Lead Broker: Node responsible for all Read or Write performed on a given partition.
Follower Broker: Node that follows the leaders instructions. It will take the place of the leader if the leader fails. Also pulls in messages like a consumer and updates its data store.
Kafka Cluster: Kafka is considered a Kafka Cluster when more than one broker exist. The main reason for having multiple brokers is to manage persistance and replication of message data and expand without downtown.
Consumer Group: Consumers that come from the same group ID.
Consumers: Read data from brokers by pulling in the data. They subscribe to 1 ore more topics.
Initially when building this demo, we verified Zookeeper was running because Kafka uses Zookeeper. If Zookeeper was off, we ran the command or turned on it from Ambari:
We then started the Kafka Broker via Ambari or command:
If you wanted to see the daemons that were running, type
Example of Output: 2306 drpc 932 AmbariServer 2469 core 2726 logviewer 3848 NiFiRegistry 5201 StreamlineApplication 3602 NiFi 3026 TlsToolkitMain 18194 Jps 1684 Kafka 3829 RunNiFiRegistry 2649 Supervisor 1530 RegistryApplication 4762 LogSearch 4987 LogFeeder 3581 RunNiFi 4383 jar 1375 QuorumPeerMain
We created two Kafka Topics: trucking_data_truck_enriched and trucking_data_traffic using the following commands:
/usr/hdf/current/kafka-broker/bin/kafka-topics.sh --create --zookeeper sandbox-hdf.hortonworks.com:2181 --replication-factor 1 --partitions 10 --topic trucking_data_truck_enriched
/usr/hdf/current/kafka-broker/bin/kafka-topics.sh --create --zookeeper sandbox-hdf.hortonworks.com:2181 --replication-factor 1 --partitions 10 --topic trucking_data_traffic
Two Kafka Topics were created with ten partitions and a single partition each. When topics are created, the Kafka broker terminal sends a notification and it can be found in the log for the created topic: "/tmp/kafka-logs/"

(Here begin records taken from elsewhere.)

Definition TEST_PASSWORD : list byte := bytes_lit "public-fuzz-password".
Definition AUXILIARY_LIMIT : Z := 16 * 1024.
Definition MAX_PLAINTEXT_BYTES : Z := 64.
Definition AEAD_FRAME_OVERHEAD_BYTES : Z := 30.
Definition AEAD_CIPHER_LIMIT : Z :=
  div_ceil (MAX_PLAINTEXT_BYTES + AEAD_FRAME_OVERHEAD_BYTES) 3 * 4.
Definition PADDED_CIPHER_BYTES : Z := (MAX_PLAINTEXT_BYTES / 16 + 1) * 16.
Definition CIPHER_LIMIT : Z := div_ceil PADDED_CIPHER_BYTES 3 * 4.
Definition VALID_PLAINTEXT : list byte := bytes_lit "fuzz envelope".
Definition EXPECTED_REMOTE_SIGNING_CERTIFICATE : str := lit "fuzz-certificate".
Definition CONTEXT_DOMAIN_SEPARATOR : list byte := bytes_lit "fuzz/domain-separator/v1".
Definition DEFAULT_PROTOCOL_CONTEXT : list byte := bytes_lit "operation=fuzz".

(** ** Schemas and adapters *)

Section schemas.
Context `{Sys : System}.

In our demo, we utilize a dataflow framework known as Apache NiFi to generate our sensor truck data and online traffic data, process it and integrate Kafka's Producer API, so NiFi can transform the content of its flowfiles into messages that can be sent to Kafka.
Start all the processors in the NiFi flow including the Kafka one and data will be persisted into the two Kafka Topics.
Learn more about NiFi Kafka Producer Integration at Integrating Apache NiFi and Apache Kafka
In our demo, we utilize a stream processing framework known as Apache Storm to consume the messages from Kafka. Storm integrates Kafka's Consumer API to pull in messages from the Kafka brokers and then perform complex processing and send the data to destinations to be stored or visualized.
Submit the Storm topology and messages from the Kafka Topics will be pulled into Storm.
Learn more about Storm Kafka Consumer Integration at Storm Kafka Integration
Congratulations! You now know about the role Kafka plays in the demo application, how to create Kafka Topics and transfer data between topics using Kafka's Producer API and Kafka's Consumer API. In our demo, we showed you that NiFi wraps Kafka's Producer API into its framework and Storm does the same for Kafka's Consumer API.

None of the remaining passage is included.